Endogenous tumor necrosis factor functions as a resistant factor against adriamycin.

One of the mechanisms of cytotoxicity by tumor necrosis factor (TNF) and heat is the induction of reactive oxygen molecules. Cells producing endogenous tumor necrosis factor (enTNF) show resistance to the cytotoxicity of exogenous TNF and heat by inducing manganous superoxide dismutase (MnSOD) to scavenge the reactive oxygen molecules. Intracellular hydroxyl radical production is also involved in adriamycin-induced cytotoxicity. In this study, we therefore examined the possibility that enTNF may act as a protective protein against adriamycin-induced cytotoxicity in a manner similar to that in which it protects against exogenous TNF and heat. Adriamycin-sensitive L-M (mouse tumorigenic fibroblast) cells, originally expressing no enTNF, were transfected with an expression vector which directs the synthesis of non-secretory-type human TNF (enTNF). The stable transformants became resistant to adriamycin with increased levels of MnSOD. Conversely, when HeLa (human uterine cervical cancer) cells, which originally produce an appreciable amount of enTNF, were transfected with an anti-sense TNF mRNA expression vector to inhibit enTNF synthesis, their intracellular MnSOD activity was suppressed and adriamycin sensitivity was enhanced.
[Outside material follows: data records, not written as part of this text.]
(* ===== verification/TaskService.v ===== *)
(** * TaskService: the life of a task

    [pkg/services/task_service_impl.go] and the progress tracker of [task_helpers.go]: creating,
    assigning, accepting, rejecting, starting, completing, failing, retrying, delegating and
    cancelling tasks.  The state is the assignment engine, the cache of tasks, the repository
    and the tasks that the tracker watches.  A call happens at one instant.  Notifications,
    log lines, metrics and the statistics cache, which nothing reads, are left out. *)

From stdpp Require Import base decidable gmap strings list relations.
From Stdlib Require Import ZArith Lia.
From S2P Require Import Prelude GoFloat GoSort GoStrings GoAny ServiceErrors ServiceInterfaces.
From S2P Require Import Storage ServiceMonad MemCache Transaction TaskModels TaskRows Assignment.

Local Open Scope string_scope.
Local Open Scope Z_scope.

(** What the cache holds: tasks, and identifiers under idempotency keys. *)
Inductive cached :=
| CTask (task : Task.t)
| CID (id : UUID).

(** [rules.Defaults]. *)
Record Defaults := MkDefaults {
  GetString : string -> string -> string;
  GetInt : string -> Z -> Z;
  GetMap : string -> option JSONMap;
}.

Record Sanitizer := MkSanitizer {
  SanitizeString : string -> string;
  SanitizeJSON : JSONMap -> result error JSONMap;
}.

(** The request context, the clock and the collaborators during one call. *)
Record env := MkEnv {
  now : Z;
  tenantID : UUID;
  agentID : string;
  new_id : UUID;
  db_fault : string -> nat -> option error;
  rate : string -> res unit;
  quota : res unit;
  sanitizer : option Sanitizer;
  authorizer : option Auth.Authorizer;
  permission : option (string -> bool);
  defaults : option (string -> result error Defaults);
  rules : option Rules.Engine;
  auto_rules : result error (list Rules.Rule);
  pick : nat -> nat;
  publish : string -> res unit;
  format_time : Z -> string;
  format_duration : Z -> string;
}.

Record state (R C : Type) := MkState {
  assignmentEngine : engine;
  taskCache : C;
  repo : R;
  tracked : gmap UUID Z;
}.
Arguments MkState {R C}.
Arguments assignmentEngine {R C}.
Arguments taskCache {R C}.
Arguments repo {R C}.
Arguments tracked {R C}.

Section service.
Context {R C : Type} {repository : TaskRepository R} {caching : CacheOps cached C}.
Context {uuids : UUIDText} {agents_of : AgentService} {sorter : SliceSort}.
Notation M := (ServiceMonad.M (state R C)).
Implicit Types s : state R C.
Context (E : env).

Definition db : database := MkDatabase (now E) (db_fault E).

Definition set_cache (c : C) s : state R C := MkState (assignmentEngine s) c (repo s) (tracked s).
Definition set_repo (r : R) s : state R C := MkState (assignmentEngine s) (taskCache s) r (tracked s).
Definition set_tracked (m : gmap UUID Z) s : state R C :=
  MkState (assignmentEngine s) (taskCache s) (repo s) m.

Definition fail_with {A} (message : string) : M A := throw (Errorf (Text message)).
Definition need (b : bool) (message : string) : M unit := guard_ b (Errorf (Text message)).

Definition read {A} (f : R -> result error A) : M A := λ s,
  match f (repo s) with Ok a => (s, Returns a) | Err e => (s, Fails e) end.
Definition write {A} (f : R -> result error (A * R)) : M A := λ s,
  match f (repo s) with Ok (a, r) => (set_repo r s, Returns a) | Err e => (s, Fails e) end.
Definition write_ (f : R -> result error R) : M unit := λ s,
  match f (repo s) with Ok r => (set_repo r s, Returns ()) | Err e => (s, Fails e) end.

(** The engine works on its part of the state. *)
Definition with_engine {A} (m : ServiceMonad.M engine A) : M A := λ s,
  let '(e, r) := m (assignmentEngine s) in (MkState e (taskCache s) (repo s) (tracked s), r).

Definition find_agent (task : Task.t) : M Agent.t :=
  with_engine (FindBestAgent (rules E) (now E) (pick E) task).

Definition task_key (id : UUID) : string := "task:" +:+ uuid_string id.
Definition idem_key (key : string) : string := "idem:" +:+ key.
However, no alterations in expression of multidrug-resistant gene products--P-170 glycoprotein, glutathione S-transferase pi (GST-pi) and the intracellular concentrations of glutathione (GSH)--were observed in these transfectants as compared to their parent cells. These results indicate that enTNF exerts its intracellular protective effect against adriamycin-induced cytotoxicity by the same mechanism as that against exogenous TNF and heat, namely scavenging reactive oxygen with induced MnSOD.